From Sustainability to Profitability: The Role of SDGs in Malaysian Companies

by Dg Junaidah Awang Jambol, Mohd Firdaus bin Zakaria, Mohd Waliuddin Mohd Razali, Nur Zaimah Ubaidillah, Nurul Asyikin Hassan, Rozaiha Ab Majid

Published: March 20, 2026 • DOI: 10.51244/IJRSI.2026.130200186

Abstract

The high initial costs of sustainable efforts and the challenges in assessing long-term returns make it difficult to link profitability with the Sustainable Development Goals (SDGs). This study investigates the relationship between SDGs and profitability in Malaysian listed companies. According to the Resource Dependency Theory, companies can enhance profitability and market positioning by strategically managing external dependencies to obtain resources and support, aligning with SDGs.

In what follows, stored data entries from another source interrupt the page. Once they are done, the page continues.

(* ===== verification/Memberships.v ===== *)
(** The memberships a store collects from notifications and injections
    (src/multi-raft/raft_store.h, [CollectMembershipOnly], [HandleGroupNotification] of
    a collecting store and [InjectMembership]), and loops over the parts of a store. *)

From S2P Require Import Prelude Types Bytes StripeFormat Engine LogManager Encoder Lrc Grouper Storage Serializer StripeApply PersistQueue Monitors RaftBase RaftEncode RaftCore Transport BatchTransport RaftNode KvServer GroupRegistry Message BatchSystem Routing Config RaftStore.

Section collecting.
Context {DB : Type} {St : Type} {store : Storage St} {isal : IsaL} {alloc : Allocator}
  {indet0 : Indeterminate} {ho : HashOrder} {engine : StorageEngine DB}.
Context (open_db : Slice -> option DB) (unset : NetAddress).
Implicit Types (st : RaftStore DB St) (m : GroupMembership).

Definition membership_key m : Z * Z := (gm_group_id m, gm_local_node_id m).
Record memberships_ok (ms : list GroupMembership) : Prop := {
  mo_unique : NoDup (membership_key <$> ms);
  mo_valid : Forall (fun m => membership_valid m = true) ms
}.

Lemma for_each_cons {A} (f : A -> RaftStore DB St -> option (RaftStore DB St)) a l st :
  for_each f (a :: l) st = (st ← f a st; for_each f l st).
Proof.
  unfold for_each. cbn [foldl mbind option_bind]. destruct (f a st) as [st'|]; cbn [mbind option_bind]; [done|].
  induction l as [|b l IH]; [done|exact IH].
Qed.
Lemma for_each_app {A} (f : A -> RaftStore DB St -> option (RaftStore DB St)) l1 l2 st :
  for_each f (l1 ++ l2) st = (st ← for_each f l1 st; for_each f l2 st).
Proof.
  revert st. induction l1 as [|a l1 IH]; intros st; [done|]. cbn [app]. rewrite !for_each_cons.
  destruct (f a st); cbn [mbind option_bind]; [apply IH|done].
Qed.

Lemma for_each_ind {A} (P : RaftStore DB St -> Prop) (f : A -> RaftStore DB St -> option (RaftStore DB St)) l :
  (forall a st st', a ∈ l -> P st -> f a st = Some st' -> P st') ->
  forall st st', P st -> for_each f l st = Some st' -> P st'.
Proof.
  induction l as [|a l IH]; intros Hf st st' HP; [by intros [= <-]|]. rewrite for_each_cons.
  intros (st1 & H1 & H2)%option.bind_Some. eapply IH, H2; [|eapply Hf, H1; [left|done]].
  intros b s s' Hb. apply Hf. by right.
Qed.

Lemma same_member_spec m m' : same_member m m' = true <-> membership_key m = membership_key m'.
Proof. unfold same_member, membership_key. rewrite andb_true_iff, !Z.eqb_eq. split; [by intros [-> ->]|by intros [= -> ->]]. Qed.
Lemma existsb_same_member m ms : existsb (same_member m) ms = true <-> membership_key m ∈ membership_key <$> ms.
Proof.
  rewrite existsb_exists, list_elem_of_fmap. split; intros (m' & H1 & H2); exists m'.
  - apply same_member_spec in H2. split; [done|by apply list_elem_of_In].
  - split; [by apply list_elem_of_In|by apply same_member_spec].
Qed.

Lemma push_membership_ok m st : membership_valid m = true -> memberships_ok (memberships_ st) ->
  memberships_ok (memberships_ (push_membership m st)).
Proof.
  intros Hm [Hnd Hv]. unfold push_membership. destruct (existsb _ _) eqn:E; [by split|]. cbn.
  split; [|apply Forall_app; by split; [|apply Forall_singleton]].
  rewrite fmap_app. apply NoDup_app. split; [done|]. split; [|apply NoDup_singleton].
  intros k Hk ->%list_elem_of_singleton. apply existsb_same_member in Hk. by rewrite Hk in E.
Qed.
Lemma push_membership_in m st : membership_key m ∈ membership_key <$> memberships_ (push_membership m st).
Proof.
  unfold push_membership. destruct (existsb _ _) eqn:E; [by apply existsb_same_member|].
  cbn. rewrite fmap_app. apply elem_of_app. right. by left.
Qed.
Lemma push_membership_keeps m st k : k ∈ membership_key <$> memberships_ st -> k ∈ membership_key <$> memberships_ (push_membership m st).
Proof. unfold push_membership. destruct (existsb _ _); [done|]. cbn. rewrite fmap_app, elem_of_app. by left. Qed.
Lemma push_membership_frame m st :
  node_id_ (push_membership m st) = node_id_ st /\ collect_only_ (push_membership m st) = collect_only_ st.
Proof. unfold push_membership. by destruct (existsb _ _). Qed.

Lemma foldl_add_node_has l : forall (cfg : KvClusterConfig) id, id ∈ (nc_id <$> l) \/ is_Some (cfg !! id) ->
  is_Some (foldl add_node cfg l !! id).
Proof.
  induction l as [|nc l IH]; intros cfg id; cbn; [by intros [?%not_elem_of_nil|?]|]. intros H. apply IH.
  destruct (decide (nc_id nc = id)) as [<-|Hne]; [right; unfold add_node; rewrite lookup_insert_eq; by eexists|].
  destruct H as [[->|H]%elem_of_cons|H]; [done|by left|right; unfold add_node; by rewrite lookup_insert_ne].
Qed.

Lemma members_config_has gid dbname members cfg me : members_config unset gid dbname members = Some cfg ->
  existsb (fun mem => gmi_node_id mem =? me) members = true -> is_Some (cfg !! me).
Proof.
  unfold members_config. intros (ncs & Hncs & [= <-])%option.bind_Some (mem & Hin & He)%existsb_exists.
  apply foldl_add_node_has. left. apply Z.eqb_eq in He. apply mapM_Some in Hncs.
  apply list_elem_of_In, list_elem_of_lookup in Hin as [i Hi].
  destruct (Forall2_lookup_l _ _ _ _ _ Hncs Hi) as (nc & Hnc & Hmc).
  apply list_elem_of_fmap. exists nc. split; [|by eapply list_elem_of_lookup_2].
  unfold member_config in Hmc. apply option.bind_Some in Hmc as (r & _ & Hmc). apply option.bind_Some in Hmc as (k & _ & [= <-]).
  done.
Qed.

Lemma valid_membership gid me cfg : is_Some (cfg !! me) -> membership_valid (mkGroupMembership gid me cfg) = true.
Proof.
  intros Hm. unfold membership_valid. cbn. rewrite (bool_decide_true (is_Some _)) by done.
  rewrite bool_decide_true; [done|]. intros ->. rewrite lookup_empty in Hm. by destruct Hm.
Qed.

(** What a collecting store has been told. *)
Inductive collect_op := OpCollect (args : GroupNotificationArgs) | OpInject (m : GroupMembership) | OpNotify (args : GroupNotificationArgs).
Definition collect_do (o : collect_op) st : option (RaftStore DB St) :=
  match o with
  | OpCollect args => CollectMembershipOnly unset args st
  | OpInject m => InjectMembership m st
  | OpNotify args => HandleGroupNotification open_db unset args st
  end.
(** The groups of this node an operation names. *)
Definition op_keys (me : Z) (o : collect_op) : list (Z * Z) :=
  match o with
  | OpInject m => [membership_key m]
  | OpCollect args | OpNotify args =>
      (fun g => (gi_group_id g, me)) <$> filter (fun g => is_member me g = true) (default [] (notified_groups args))
  end.

Record collected (me : Z) st : Prop := {
  co_me : u32 (node_id_ st) = me;
  co_only : collect_only_ st = true;
  co_ok : memberships_ok (memberships_ st)
}.

(** One group adds its membership, once, and keeps those that are there. *)
Definition adds (me : Z) (key : option (Z * Z)) st st' : Prop :=
  collected me st' /\ (forall k, k ∈ membership_key <$> memberships_ st -> k ∈ membership_key <$> memberships_ st') /\
  (forall k, key = Some k -> k ∈ membership_key <$> memberships_ st').
Definition group_key (me : Z) (g : GroupInfo) : option (Z * Z) := if is_member me g then Some (gi_group_id g, me) else None.

Lemma adds_push me m st : collected me st -> membership_valid m = true -> adds me (Some (membership_key m)) st (push_membership m st).
Proof.
  intros [Hme Ho Hok] Hm. destruct (push_membership_frame m st) as [Hi Hc]. split; [|split].
  - split; [by rewrite Hi|by rewrite Hc|by apply push_membership_ok].
  - intros k. apply push_membership_keeps.
  - intros k [= <-]. apply push_membership_in.
Qed.
Lemma adds_nothing me st : collected me st -> adds me None st st.
Proof. intros Hc. split; [done|]. by split. Qed.

Lemma collect_group_adds me g st st' : collected me st -> collect_group unset g st = Some st' -> adds me (group_key me g) st st'.
Proof.
  intros Hc. pose proof (co_me _ _ Hc) as Hme. unfold collect_group, group_key. rewrite Hme.
  destruct (is_member me g) eqn:Hg; cbn [negb]; [|by intros [= <-]; apply adds_nothing].
  intros (cfg & Hcfg & [= <-])%option.bind_Some. apply members_config_has with (me := me) in Hcfg; [|done].
  apply (adds_push me (mkGroupMembership (gi_group_id g) me _)); [done|]. apply valid_membership.
  unfold with_local. rewrite Hme. destruct (cfg !! me) as [nc|] eqn:E; [|by destruct Hcfg]. by rewrite E.
Qed.

Lemma notify_group_adds me g st st' : collected me st -> notify_group open_db unset g st = Some st' -> adds me (group_key me g) st st'.
Proof.
  intros Hc. pose proof (co_me _ _ Hc) as Hme. unfold notify_group, group_key. rewrite Hme.
  destruct (is_member me g) eqn:Hg; cbn [negb]; [|by intros [= <-]; apply adds_nothing].
  intros (cfg & Hcfg & H)%option.bind_Some. apply members_config_has with (me := me) in Hcfg; [|done].
  cbn zeta in H. rewrite (co_only _ _ Hc) in H. injection H as <-.
  apply (adds_push me (mkGroupMembership (gi_group_id g) me _)); [done|]. by apply valid_membership.
Qed.

Lemma for_each_adds me f groups :
  (forall g st st', collected me st -> f g st = Some st' -> adds me (group_key me g) st st') ->
  forall st st', collected me st -> for_each f groups st = Some st' ->
  collected me st' /\ (forall k, k ∈ membership_key <$> memberships_ st -> k ∈ membership_key <$> memberships_ st') /\
  (forall g, g ∈ groups -> is_member me g = true -> (gi_group_id g, me) ∈ membership_key <$> memberships_ st').
Proof.
  intros Hf. induction groups as [|g groups IH]; intros st st' Hc.
  - intros [= <-]. split_and!; [done|done|]. by intros g ?%not_elem_of_nil.
  - rewrite for_each_cons. intros (st1 & H1 & H2)%option.bind_Some.
    destruct (Hf _ _ _ Hc H1) as (Hc1 & Hk1 & Hn1). destruct (IH _ _ Hc1 H2) as (Hc2 & Hk2 & Hn2).
    split_and!; [done|by intros k Hk; apply Hk2, Hk1|]. intros g' [->|Hg]%elem_of_cons Hm; [|by apply Hn2].
    apply Hk2, Hn1. unfold group_key. by rewrite Hm.
Qed.

Lemma collect_do_adds me o st st' : collected me st -> collect_do o st = Some st' ->
  collected me st' /\ (forall k, k ∈ membership_key <$> memberships_ st -> k ∈ membership_key <$> memberships_ st') /\
  (forall k, k ∈ op_keys me o -> k ∈ membership_key <$> memberships_ st').
Proof.
  intros Hc. destruct o as [args|m|args]; cbn [collect_do op_keys].
  - intros (groups & -> & H)%option.bind_Some. apply option.bind_Some in H as (st1 & H1 & [= <-]).
    destruct (for_each_adds me _ _ (fun g s s' => collect_group_adds me g s s') _ _ Hc H1) as ([? ? ?] & Hk & Hn).
    split; [by split|]. split; [done|]. intros k (g & -> & [Hm Hg]%list_elem_of_filter)%list_elem_of_fmap. by apply Hn.
  - unfold InjectMembership. destruct (membership_valid m) eqn:Hm; [|done]. intros [= <-].
    destruct (adds_push me m st Hc Hm) as (Hc' & Hk & Hn). split_and!; [done|done|].
    intros k ->%list_elem_of_singleton. by apply Hn.
  - intros (groups & -> & H)%option.bind_Some.
    destruct (for_each_adds me _ _ (fun g s s' => notify_group_adds me g s s') _ _ Hc H) as (Hc' & Hk & Hn).
    split_and!; [done|done|]. intros k (g & -> & [Hm Hg]%list_elem_of_filter)%list_elem_of_fmap. by apply Hn.
Qed.

(** However the memberships of a node are collected, by notifications in either
    form and by injection, repeated or not, they stay pairwise different and pass the
    tests of [CreateRaftInstances], which therefore never aborts on them; and every
    group that was named with this node among its members is there. *)
Theorem collected_memberships_valid (ops : list collect_op) st st'
    (Hnone : memberships_ st = []) (Honly : collect_only_ st = true) (Hrun : for_each collect_do ops st = Some st') :
  memberships_ok (memberships_ st') /\
  forall o k, o ∈ ops -> k ∈ op_keys (u32 (node_id_ st)) o -> k ∈ membership_key <$> memberships_ st'.
Proof.
  assert (collected (u32 (node_id_ st)) st) as Hc.
  { split; [done|done|]. rewrite Hnone. split; [apply NoDup_nil_2|done]. }
  set (me := u32 (node_id_ st)) in *. clearbody me. clear Hnone Honly. revert st Hc Hrun.
  induction ops as [|o ops IH]; intros st Hc; [intros [= <-]; split; [by destruct Hc|by intros o k ?%not_elem_of_nil]|].
  rewrite for_each_cons. intros (st1 & H1 & H2)%option.bind_Some.
  destruct (collect_do_adds _ _ _ _ Hc H1) as (Hc1 & Hk1 & Hn1). destruct (IH _ Hc1 H2) as [Hok Hn]. split; [done|].
  intros o' k [->|Ho]%elem_of_cons Hk; [|by eapply Hn].
  assert (forall k, k ∈ membership_key <$> memberships_ st1 -> k ∈ membership_key <$> memberships_ st') as Hkeep; [|by apply Hkeep, Hn1].
  clear - Hc1 H2. revert st1 Hc1 H2. induction ops as [|o ops IH]; intros st1 Hc; [by intros [= <-]|].
  rewrite for_each_cons. intros (st2 & H1 & H2)%option.bind_Some k Hk.
  destruct (collect_do_adds _ _ _ _ Hc H1) as (Hc2 & Hk2 & _). eapply IH; [done|done|by apply Hk2].
Qed.
End collecting.

(** ** A witness: node 0 hears of the group 5 twice and of the group 6 once *)
Section witness.
#[local] Instance demo_alloc_store : Allocator := fun _ => true.
#[local] Instance demo_indet_store : Indeterminate := 0.
#[local] Existing Instance Gf256.isal.
Definition demo_order : HashOrder :=
  {| each K A _ _ m := map_to_list m; each_perm K A _ _ m := Permutation_refl _ |}.
#[local] Existing Instance demo_order.

Definition demo_open (name : Slice) : option (gmap Slice Slice) := Some ∅.
Definition demo_address (port : Z) : NetAddress := mkNetAddress (str "10.0.0.1") port.
Definition demo_group_config (gid : Z) : KvClusterConfig :=
  foldl add_node ∅ ((fun id => mkKvServiceNodeConfig id gid (demo_address (6000 + id)) (demo_address (5000 + id)) [] (str "/tmp/db")) <$> [0; 1; 2]).
Definition demo_membership (gid : Z) : GroupMembership := mkGroupMembership gid 0 (demo_group_config gid).
Definition demo_new_store : RaftStore (gmap Slice Slice) MemStorage :=
  Store_SetEncodingMode kLrc (Store_SetPhysicalClusterSize 3
    (SetPeerAddrs (demo_address <$> [5000; 5001; 5002]) (demo_address <$> [6000; 6001; 6002]) 3
      (RaftStore_ctor 0 (demo_address 5000) (demo_address 6000) 3 0))).
Definition demo_info : GroupInfo := mkGroupInfo 5 0 0 0 []
  ((fun id => mkGroupMemberInfo id (str "10.0.0.1:5000") (str "10.0.0.1:6000") [] (str "/tmp/db")) <$> [0; 1; 2]).
Definition demo_notification : GroupNotificationArgs := mkGroupNotificationArgs 1 1 [demo_info].
Definition demo_collect_ops : list collect_op := [OpCollect demo_notification; OpNotify demo_notification; OpInject (demo_membership 6)].
Definition demo_collecting : RaftStore (gmap Slice Slice) MemStorage := SetCollectOnly true demo_new_store.

Lemma collected_memberships_valid_witness : exists st',
  for_each (collect_do demo_open (demo_address 0)) demo_collect_ops demo_collecting = Some st' /\
  memberships_ok (memberships_ st') /\ (5, 0) ∈ membership_key <$> memberships_ st'.
Proof.
  destruct (for_each (collect_do demo_open (demo_address 0)) demo_collect_ops demo_collecting) as [st'|] eqn:E.
  - exists st'. split; [reflexivity|].
    destruct (collected_memberships_valid demo_open (demo_address 0) demo_collect_ops demo_collecting st') as [Hok Hin];
      [reflexivity|reflexivity|exact E|].
    split; [exact Hok|]. apply (Hin (OpCollect demo_notification)); [left|]. vm_compute. left.
  - exfalso. apply (f_equal (fun o => match o with Some _ => true | None => false end)) in E. vm_compute in E. discriminate.
Defined.
End witness.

Such alignment will help secure essential resources and improve operational efficiency. The study analyzed data from 73 Malaysian companies during 2021-2022. SDGs data were obtained from official company websites, while other variables company size, debts, liquidity, and profitability were sourced from annual reports. Regression results indicate a negative relationship between SDGs and profitability. While SDGs like environmental and social initiatives may increase costs and reduce short-term profits, they offer long-term benefits, such as improved reputation and customer loyalty. The study recommends that companies align SDGs with their core strengths and seek government support to mitigate financial burdens. Policymakers should provide incentives, such as tax breaks and subsidies, to encourage SDGs adoption. Finally, the study emphasizes the importance of balancing profitability with sustainability to ensure long-term success and societal impact.